Question 1 Are the conditions sufficient for the result to hold? Doesn't one need some condition on $F$?
Question 2 It is hinted that if $A(v,v)\geq 0$ for all $v\in H$, then there is a simple proof for the above proposition. Does the result hold even without the positivity condition?
Also, any hints how to tackle problems regarding convexity in Hilbert spaces in general?
(Note: This operator arises from the Lax-Milgram theorem, which gives a solution to the weak formulation A(u,v)=F(v) of some partial differential equation. A solution $u$ to that equation minimizes $J(v)$).

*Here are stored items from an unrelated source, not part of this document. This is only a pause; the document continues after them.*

(** ** The transport *)

Record TcpTransport `{Ed25519} := {
  tcp_node_id : pystr;
  peer_addresses : list (pystr * (pystr * Z));
  tcp_identity : PrivateKey;
  tcp_keyring : PeerKeyRing;
  tcp_security : SecurityConfig;
  tcp_replay : ReplayCache;
  tcp_inbox : list (pystr * Message);
  connections : list (pystr * nat);
  incoming_writers : gset nat;
  closing : gset nat;
  tcp_closed : bool;
}.

Section tcp.
Context `{Ed25519}.

Definition tcp_upd (t : TcpTransport) (rc : ReplayCache) (inbox : list (pystr * Message))
    (cs : list (pystr * nat)) (ws cl : gset nat) (closed : bool) : TcpTransport := {|
  tcp_node_id := tcp_node_id t; peer_addresses := peer_addresses t; tcp_identity := tcp_identity t;
  tcp_keyring := tcp_keyring t; tcp_security := tcp_security t; tcp_replay := rc; tcp_inbox := inbox;
  connections := cs; incoming_writers := ws; closing := cl; tcp_closed := closed |}.

Definition set_tcp_replay rc t :=
  tcp_upd t rc (tcp_inbox t) (connections t) (incoming_writers t) (closing t) (tcp_closed t).
Definition set_tcp_inbox inbox t :=
  tcp_upd t (tcp_replay t) inbox (connections t) (incoming_writers t) (closing t) (tcp_closed t).
Definition set_connections cs t :=
  tcp_upd t (tcp_replay t) (tcp_inbox t) cs (incoming_writers t) (closing t) (tcp_closed t).
Definition set_writers ws t :=
  tcp_upd t (tcp_replay t) (tcp_inbox t) (connections t) ws (closing t) (tcp_closed t).
(** [writer.close()] *)
Definition close_writer (w : nat) t :=
  tcp_upd t (tcp_replay t) (tcp_inbox t) (connections t) (incoming_writers t) ({[w]} ∪ closing t) (tcp_closed t).

(** [TcpTransport.__init__]; [key] is the identity given or generated. *)
Definition tcp_init (nid : pystr) (addresses : list (pystr * (pystr * Z))) (key : PrivateKey)
    (ring : PeerKeyRing) (sec : SecurityConfig) : result TcpTransport :=
  let! ring :=
    match get_peer_key nid ring with
    | None => add_peer nid (KeyWrapper (public_key key)) ring
    | Some k =>
        raise_if (negb (bool_decide (public_bytes k = public_bytes (public_key key)))) ValueError ;;!
        Ok ring
    end in
  let! rc := replay_cache_init (replay_cache_size sec) in
  Ok {| tcp_node_id := nid; peer_addresses := addresses; tcp_identity := key; tcp_keyring := ring;
        tcp_security := sec; tcp_replay := rc; tcp_inbox := []; connections := []; incoming_writers := ∅;
        closing := ∅; tcp_closed := false |}.

(** What a coroutine reads of its environment at a suspension: the wall clock (to verify and to
    sign), a random nonce, and the outcome of [drain]. *)
Record Reading := { r_now : float; r_sign : float; r_nonce : pystr; r_drain : option exc }.

(** [_signed_message] *)
Definition tcp_signed_message (rd : Reading) (mt : pystr) (p : list (pystr * json)) (t : TcpTransport)
    : result Message :=
  signed (tcp_identity t) (r_sign rd) (r_nonce rd)
    {| msg_type := mt; sender_id := tcp_node_id t; msg_payload := p; timestamp := None; nonce := None;
       msg_signature := None; msg_version := protocol_version (tcp_security t) |}.

(** [{"protocol_version": self.security.protocol_version}] *)
Definition version_payload (t : TcpTransport) : list (pystr * json) :=
  [(str "protocol_version", JInt (protocol_version (tcp_security t)))].

(** [_verify_message] *)
Definition verify_message (now : float) (m : Message) (expected_sender : option pystr) (t : TcpTransport)
    : result bool * TcpTransport :=
  if negb (enabled (tcp_security t)) then (Ok true, t)
  else if negb (msg_version m =? protocol_version (tcp_security t)) then (Ok false, t)
  else if negb (match expected_sender with None => true | Some p => bool_decide (sender_id m = p) end)
  then (Ok false, t)
  else if negb (has_peer (sender_id m) (tcp_keyring t)) then (Ok false, t)
  else
    match verify_signature m (tcp_keyring t) with
    | Raise e => (Raise e, t)
    | Ok false => (Ok false, t)
    | Ok true =>
        match timestamp m, nonce m with
        | Some ts, Some n =>
            if py_gt (fabs (fsub now ts)) (replay_window_seconds (tcp_security t)) then (Ok false, t)
            else
              let '(fresh, rc) :=
                check_and_remember (sender_id m) n now (replay_window_seconds (tcp_security t)) (tcp_replay t) in
              (Ok fresh, set_tcp_replay rc t)
        | _, _ => (Ok false, t)
        end
    end.

(** [_verify_local_message] *)
Definition verify_local_message (now : float) (m : Message) (t : TcpTransport) : result bool :=
  match timestamp m, nonce m with
  | Some ts, Some _ =>
      if bool_decide (sender_id m = tcp_node_id t) && (msg_version m =? protocol_version (tcp_security t))
         && py_le (fabs (fsub now ts)) (replay_window_seconds (tcp_security t))
      then verify_signature m (tcp_keyring t)
      else Ok false
  | _, _ => Ok false
  end.

(** The check of a handshake message, in [_handle_client] and in [_get_or_connect]. *)
Definition handshake_ok (now : float) (mt : pystr) (expected_sender : option pystr) (m : Message)
    (t : TcpTransport) : result bool * TcpTransport :=
  if negb (bool_decide (msg_type m = mt)) then (Ok false, t)
  else if negb (json_eq_int (jget (str "protocol_version") (msg_payload m)) (protocol_version (tcp_security t)))
  then (Ok false, t)
  else verify_message now m expected_sender t.

(** ** [_handle_client] *)

(** Where the handler of a connection is suspended: reading the hello, draining the ack it sent to
    [sender], reading the next message, or finished (with the exception it raised). *)
Inductive Phase :=
| Greeting
| Acking (sender : pystr)
| Open (authorized_sender : option pystr)
| Done (e : option exc).

Record Conn := { c_stream : Stream; c_phase : Phase; c_sent : list byte }.

(** [except (MessageDecodeError, ConnectionResetError, OSError): pass] *)
Definition client_catches (e : exc) : bool :=
  match e with
  | MessageDecodeError | ConnectionResetError | OSError | PermissionError | ConnectionError | TimeoutError => true
  | _ => false
  end.

(** The [finally] clause. *)
Definition client_exit (w : nat) (o : option exc) (s : Stream) (sent : list byte) (t : TcpTransport)
    : Conn * TcpTransport :=
  ({| c_stream := s; c_phase := Done o; c_sent := sent |},
   close_writer w (set_writers (incoming_writers t ∖ {[w]}) t)).

Definition client_raise (w : nat) (e : exc) : Stream -> list byte -> TcpTransport -> Conn * TcpTransport :=
  client_exit w (if client_catches e then None else Some e).

(** [while not self._closed] *)
Definition loop_head (w : nat) (auth : option pystr) (s : Stream) (sent : list byte) (t : TcpTransport)
    : Conn * TcpTransport :=
  if tcp_closed t then client_exit w None s sent t
  else ({| c_stream := s; c_phase := Open auth; c_sent := sent |}, t).

(** The handler up to its first suspension; [None] is a refused connection. *)
Definition client_accept (w : nat) (s : Stream) (t : TcpTransport) : option Conn * TcpTransport :=
  if max_connections (tcp_security t) <=? Z.of_nat (size (incoming_writers t)) then (None, close_writer w t)
  else
    let t1 := set_writers ({[w]} ∪ incoming_writers t) t in
    if enabled (tcp_security t) then (Some {| c_stream := s; c_phase := Greeting; c_sent := [] |}, t1)
    else let '(c, t2) := loop_head w None s [] t1 in (Some c, t2).

(** The hello was read: the ack goes out. *)
Definition client_greet (rd : Reading) (w : nat) (hello : Message) (s : Stream) (sent : list byte)
    (t : TcpTransport) : Conn * TcpTransport :=
  match handshake_ok (r_now rd) (str "hello") None hello t with
  | (Raise e, t1) => client_raise w e s sent t1
  | (Ok false, t1) => client_exit w None s sent t1
  | (Ok true, t1) =>
      match tcp_signed_message rd (str "hello_ack") (version_payload t1) t1 with
      | Raise e => client_raise w e s sent t1
      | Ok ack =>
          match write_frame (tcp_security t1) None ack with
          | (Raise e, data) => client_raise w e s (sent ++ data) t1
          | (Ok _, data) =>
              ({| c_stream := s; c_phase := Acking (sender_id hello); c_sent := sent ++ data |}, t1)
          end
      end
  end.

(** A message was read: it enters the inbox when it is authentic and there is room. *)
Definition client_message (rd : Reading) (w : nat) (auth : option pystr) (m : Message) (s : Stream)
    (sent : list byte) (t : TcpTransport) : Conn * TcpTransport :=
  let verdict :=
    if enabled (tcp_security t)
    then if bool_decide (msg_type m ∈ [str "hello"; str "hello_ack"]) then (Ok false, t)
         else verify_message (r_now rd) m auth t
    else (Ok true, t) in
  match verdict with
  | (Raise e, t1) => client_raise w e s sent t1
  | (Ok false, t1) => client_exit w None s sent t1
  | (Ok true, t1) =>
      let t2 := if inbox_full (max_inbox_size (tcp_security t1)) (tcp_inbox t1) then t1
                else set_tcp_inbox (tcp_inbox t1 ++ [(sender_id m, m)]) t1 in
      loop_head w auth s sent t2
  end.

(** The handler from one suspension to the next. *)
Definition client_turn (rd : Reading) (w : nat) (c : Conn) (t : TcpTransport) : Conn * TcpTransport :=
  match c_phase c with
  | Done _ => (c, t)
  | Greeting =>
      match read_frame (tcp_security t) (c_stream c) with
      | (Raise e, s) => client_raise w e s (c_sent c) t
      | (Ok hello, s) => client_greet rd w hello s (c_sent c) t
      end
  | Acking sender =>
      match r_drain rd with
      | Some e => client_raise w (drain_error e) (c_stream c) (c_sent c) t
      | None => loop_head w (Some sender) (c_stream c) (c_sent c) t
      end
  | Open auth =>
      match read_frame (tcp_security t) (c_stream c) with
      | (Raise e, s) => client_raise w e s (c_sent c) t
      | (Ok m, s) => client_message rd w auth m s (c_sent c) t
      end
  end.

(** [_handle_client] alone on its transport, given the readings of its turns. *)
Fixpoint run_client (rds : list Reading) (w : nat) (c : Conn) (t : TcpTransport) : Conn * TcpTransport :=
  match rds with
  | [] => (c, t)
  | rd :: rds' => let '(c', t') := client_turn rd w c t in run_client rds' w c' t'
  end.

(** ** [_get_or_connect], [send], [recv] and [close] *)

(** A usable connection, or the address to dial. *)
Inductive Dial := Reuse (w : nat) | Connect (host : pystr) (port : Z).

Definition connect_begin (peer_id : pystr) (t : TcpTransport) : result Dial :=
  let fresh :=
    match dict_get peer_id (peer_addresses t) with
    | None => Raise ValueError
    | Some (host, port) =>
        if max_connections (tcp_security t) <=? len (connections t) then Raise ConnectionError
        else Ok (Connect host port)
    end in
  match dict_get peer_id (connections t) with
  | Some w => if bool_decide (w ∈ closing t) then fresh else Ok (Reuse w)
  | None => fresh
  end.

(** The connection is made: the hello frame that is written, in secure mode. *)
Definition connect_hello (rd : Reading) (t : TcpTransport) : result () * list byte :=
  if enabled (tcp_security t) then
    match tcp_signed_message rd (str "hello") (version_payload t) t with
    | Raise e => (Raise e, [])
    | Ok hello => write_frame (tcp_security t) (r_drain rd) hello
    end
  else (Ok (), []).

(** The ack is read from the stream [s] and checked, and the connection is stored. *)
Definition connect_finish (rd : Reading) (peer_id : pystr) (w : nat) (s : Stream) (t : TcpTransport)
    : result nat * TcpTransport :=
  let store t := (Ok w, set_connections (dict_set peer_id w (connections t)) t) in
  if enabled (tcp_security t) then
    match read_frame (tcp_security t) s with
    | (Raise e, _) => (Raise e, t)
    | (Ok ack, _) =>
        match handshake_ok (r_now rd) (str "hello_ack") (Some peer_id) ack t with
        | (Raise e, t1) => (Raise e, t1)
        | (Ok false, t1) => (Raise PermissionError, close_writer w t1)
        | (Ok true, t1) => store t1
        end
    end
  else store t.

We show that for any $u,v\in H$ and $t\in[0,1]$, $$ J(tu+(1-t)v)\leq tJ(u)+(1-t)J(v).$$ Indeed we have, \begin{align*} J(tu+(1-t)v)&=\frac{1}{2}A(tu+(1-t)v,tu+(1-t)v)-F(tu+(1-t)v)\\ &=\frac{t^2}{2}A(u,u)+\frac{(1-t)^2}{2}A(v,v)+t(1-t)A(u,v)-tF(u)-(1-t)F(v), \end{align*} and \begin{align*} tJ(u)+(1-t)J(v)&=\frac{t}{2}A(u,u)+\frac{1-t}{2}A(v,v)-tF(u)-(1-t)F(v). \end{align*} Therefore, \begin{align*} J(tu+(1-t)v)-\bigg(tJ(u)+(1-t)J(v)\bigg)&=\frac{t}{2}(t-1)(A(u,u)+A(v,v))\leq 0, \end{align*} since $A(v,v)\geq C\|v\|_H\geq 0$ for all $v\in H$ and $t\leq 1$.